How can psychiatrists know that they are treating the whole person and not just focusing on treating problems?
Rubin: Psychiatry, at least the way we envision it, is really dealing with people who have disabling problems and trying to help them. We try to understand what is going on in the brain in psychiatric illness, how it develops and how we can help people get better.
Zorumski: It’s an interesting thing what psychiatric illnesses actually are. Some illnesses seem to be real breaks with normality, such as someone who develops severe psychotic illness and is hearing voices or believes that strange things are controlling them. That is a discrete disorder that probably is distinct from the way the normal population functions. But many other behavioral traits — an example would be obsessive thinking — are distributed relatively normally in the population, and maybe some of the psychiatrically ill individuals are just at the far end of the extreme. There are no cures for psychiatric illnesses, and they’re not coming in the foreseeable future. What we are doing is controlling symptoms and helping individuals to develop healthy strategies to live more productive lives.

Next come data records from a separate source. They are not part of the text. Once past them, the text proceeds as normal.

Lemma str1_letters : letters str1.
Proof. by exists c1. Qed.
Lemma str2_letters : letters str2.
Proof. by exists c2. Qed.
Lemma len1_is : len1 = S (length c1).
Proof. unfold len1, str1. rewrite length_app. cbn [length]. lia. Qed.
Lemma len2_is : len2 = S (length c2).
Proof. unfold len2, str2. rewrite length_app. cbn [length]. lia. Qed.
#[local] Hint Resolve str1_letters str2_letters : core.

(** none of the strings that are compared is another *)
Lemma tail_letters i : (i < len1)%nat -> letters (drop i str1).
Proof. intros Hi. apply letters_drop; auto. Qed.
Lemma strs_differ : str1 <> str2.
Proof. intros H. assert (len1 = len2) as He by (unfold len1, len2; by rewrite H). rewrite len1_is, len2_is in He. lia. Qed.
Lemma tail_not_whole i : (1 <= i < len1)%nat -> drop i str1 <> str1.
Proof. intros Hi H. apply (f_equal length) in H. rewrite length_drop in H. unfold len1 in Hi. lia. Qed.
Lemma tail_not_other i : (1 <= i < len1)%nat -> drop i str1 <> str2.
Proof.
  intros Hi H. apply tails_differ. rewrite <- H. f_equal. apply (f_equal length) in H. rewrite length_drop in H.
  fold len1 len2 in H. lia.
Qed.
#[local] Hint Resolve strs_differ tail_not_whole tail_not_other tail_letters not_eq_sym : core.

(** one check after the other *)
Ltac each_check tac := repeat (eapply triple_cons; [apply triple_chk; tac|]); apply triple_nil.

Lemma stress_strcmp_passes cmp : compares cmp -> passes (stress_strcmp verify keep cmp).
Proof.
  intros H. unfold passes, stress_strcmp. apply triple_loop. intros i Hi. assert (1 <= i < len1)%nat by lia.
  assert (i < len1)%nat by lia.
  each_check ltac:(first [apply compares_is_zero | apply compares_not_zero]; auto).
Qed.

Lemma len_bounds i : (len1 <= len1 /\ len2 <= len2 /\ length (drop i str1) <= len1 /\ length str1 <= len1 /\ length str2 <= len2)%nat.
Proof. rewrite length_drop. unfold len1, len2. lia. Qed.

Ltac ncheck i := first [apply ncompares_is_zero | apply ncompares_not_zero]; auto; pose proof (len_bounds i); tauto.

Lemma stress_strncasecmp_passes cmp : ncompares cmp -> passes (stress_strncasecmp verify keep cmp).
Proof.
  intros H. unfold passes, stress_strncasecmp. apply triple_loop. intros i Hi. assert (1 <= i < len1)%nat by lia.
  assert (i < len1)%nat by lia. each_check ltac:(ncheck i).
Qed.

Lemma stress_strncmp_passes cmp : ncompares cmp -> passes (stress_strncmp verify keep cmp).
Proof.
  intros H. unfold passes, stress_strncmp. apply triple_loop. intros i Hi. assert (1 <= i < len1)%nat by lia.
  assert (i < len1)%nat by lia. each_check ltac:(ncheck i).
Qed.

Lemma stress_index_passes f : finds f -> passes (stress_index verify keep f).
Proof.
  intros H. unfold passes, stress_index. apply triple_loop. intros i _.
  each_check ltac:(first [apply finds_underscore | apply finds_first]; auto).
Qed.

Lemma stress_strlen_passes : passes (stress_strlen verify keep strlen).
Proof.
  unfold passes, stress_strlen. eapply triple_cons; [|eapply triple_cons; [|apply triple_nil]]; apply triple_loop; intros i Hi.
  - assert (terminated (drop i str1)) by (apply letters_terminated, tail_letters; lia).
    each_check ltac:(rewrite strlen_terminated by auto using letters_terminated; cbn; f_equal; apply Nat.eqb_eq;
      rewrite ?length_drop; unfold len1; lia).
  - assert (terminated (drop i str2)) by (apply letters_terminated, letters_drop; [auto|unfold len2 in *; lia]).
    each_check ltac:(rewrite strlen_terminated by auto using letters_terminated; cbn; f_equal; apply Nat.eqb_eq;
      rewrite ?length_drop; unfold len2; lia).
Qed.

(** *** methods with a buffer *)

Let n := (len1 + len2 + 1)%nat.

Lemma room1 : (length c1 < n)%nat.
Proof. unfold n. rewrite len1_is. lia. Qed.
Lemma room2 : (length c2 < n)%nat.
Proof. unfold n. rewrite len2_is. lia. Qed.
Lemma room12 : (length c1 + length c2 < n)%nat.
Proof. unfold n. rewrite len1_is, len2_is. lia. Qed.

Definition sized (m : nat) (b : chars) : Prop := length b = m.

Lemma with_buffer_passes m todo body :
  (forall i, triple (sized m) (body i) (sized m)) ->
  triple (fun _ => True) (steps [new_buf uninit m; sloop keep todo 0 body]) (fun _ => True).
Proof.
  intros H. eapply triple_cons; [by apply triple_new|]. eapply triple_cons; [|apply triple_nil].
  eapply triple_weaken; [apply triple_loop; intros i _; apply H|done].
Qed.

Lemma with_strlen_passes cs f :
  Forall letter cs -> triple (fun _ => True) (f (length cs)) (fun _ => True) ->
  triple (fun _ => True) (with_strlen (cs ++ [0]) f) (fun _ => True).
Proof. intros Hcs H s Hs. unfold with_strlen. rewrite strlen_end by auto. by apply H. Qed.

Lemma clear_step m l R : (0 < m)%nat -> triple (holds_string m []) (steps l) R -> triple (sized m) (steps (clear_buf :: l)) R.
Proof. intros Hm H. eapply triple_cons; [by apply triple_clear|done]. Qed.

Lemma again_step m cs l R : triple (sized m) (steps l) R -> triple (holds_string m cs) (steps l) R.
Proof. intros H s Hs. apply H. by eapply holds_length. Qed.

Lemma done_step m cs : triple (holds_string m cs) (steps []) (sized m).
Proof. intros s Hs. exists s. split; [done|]. split; [done|]. by eapply holds_length. Qed.

(** a check of a function that leaves [cs'] in the buffer *)
Lemma holds_step {A} m (P : chars -> Prop) cs' (f : chars -> option (A * chars)) test x l R :
  (forall b, P b -> exists b', f b = Some (x, b') /\ holds_string m cs' b') -> test x = true ->
  triple (holds_string m cs') (steps l) R -> triple P (steps (chk_buf verify f test :: l)) R.
Proof.
  intros Hf Ht H. eapply triple_cons; [|exact H]. apply triple_chk_buf. intros b Hb. destruct (Hf b Hb) as (b' & E & Hh). eauto.
Qed.

Lemma size_enough m : (m <= size * m)%nat.
Proof. nia. Qed.

Ltac next_clear := first [apply again_step; apply clear_step | apply clear_step]; [unfold n; lia|].
Ltac fits := auto using letters_nonzero, room1, room2, room12; cbn [length app]; pose proof room1; pose proof room2; pose proof room12;
  rewrite ?length_take; lia.

Lemma stress_strcpy_passes : passes (stress_strcpy verify keep uninit strcpy).
Proof.
  apply with_buffer_passes. intros _.
  eapply holds_step; [intros b Hb; apply (strcpy_holds n); fits|done|].
  eapply holds_step; [intros b Hb; apply (strcpy_holds n); [by eapply holds_length|fits..]|done|]. apply done_step.
Qed.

With the potential for genomics and a fuller understanding of neuroscience, are we moving toward more and more individualized medicine?
Rubin: The Human Connectome Project, an effort that is mapping brain connections, is very exciting. In children they’re finding that in a five-minute scan you may be able to determine if someone’s brain is developing in an incorrect manner or too slowly, almost like is done for developmental milestones such as height or weight. I think in 10 years there will be five-minute brain scans that will highly predict whether someone is developing autism or other psychiatric illnesses, which will allow us to use interactive therapies to help these children’s brains while they are at their most plastic. We also know now that the brain is able to continually change by adding cells and making new connections between cells, even in adulthood. So another approach to care would be the combination of psychological and somatic treatments. For instance, if a psychologist is working with a patient with a fear of heights and, at the same time, the patient is given a medicine that influences the ability of the brain to be more plastic, the chances for that patient experiencing a lasting change may be improved. One other point: Researchers may change the whole structure of how diagnoses are made when we understand brain networks better.
Zorumski: We’re only now just beginning to touch the surface of understanding how brain networks actually function and develop. Many psychiatric illnesses are developmental problems, with the brain on a developmental trajectory based on how connectivity networks develop from early in life to maturity in the 20s. The question is, can you then target strategies to correct that and correct the defects that they’re having in brain network function to lead to a personalized medicine. I think there’s a probability that will happen in the next 10 to 20 years because technology is advancing, and science in connectivity mapping is advancing at an incredible pace. We wrote our latest book (to be published June 2011), Psychiatry and Clinical Neuroscience: A Primer to introduce these concepts to the clinical and scientific communities. We’re lucky to be at Washington University, not only because of all that happened from the 1950s to the 1970s, but because we are here now for the Human Connectome Project. This is what we believe is the future of psychiatry going forward: treatments to heal the networks. It will be personalized medicine, I think, at the highest level.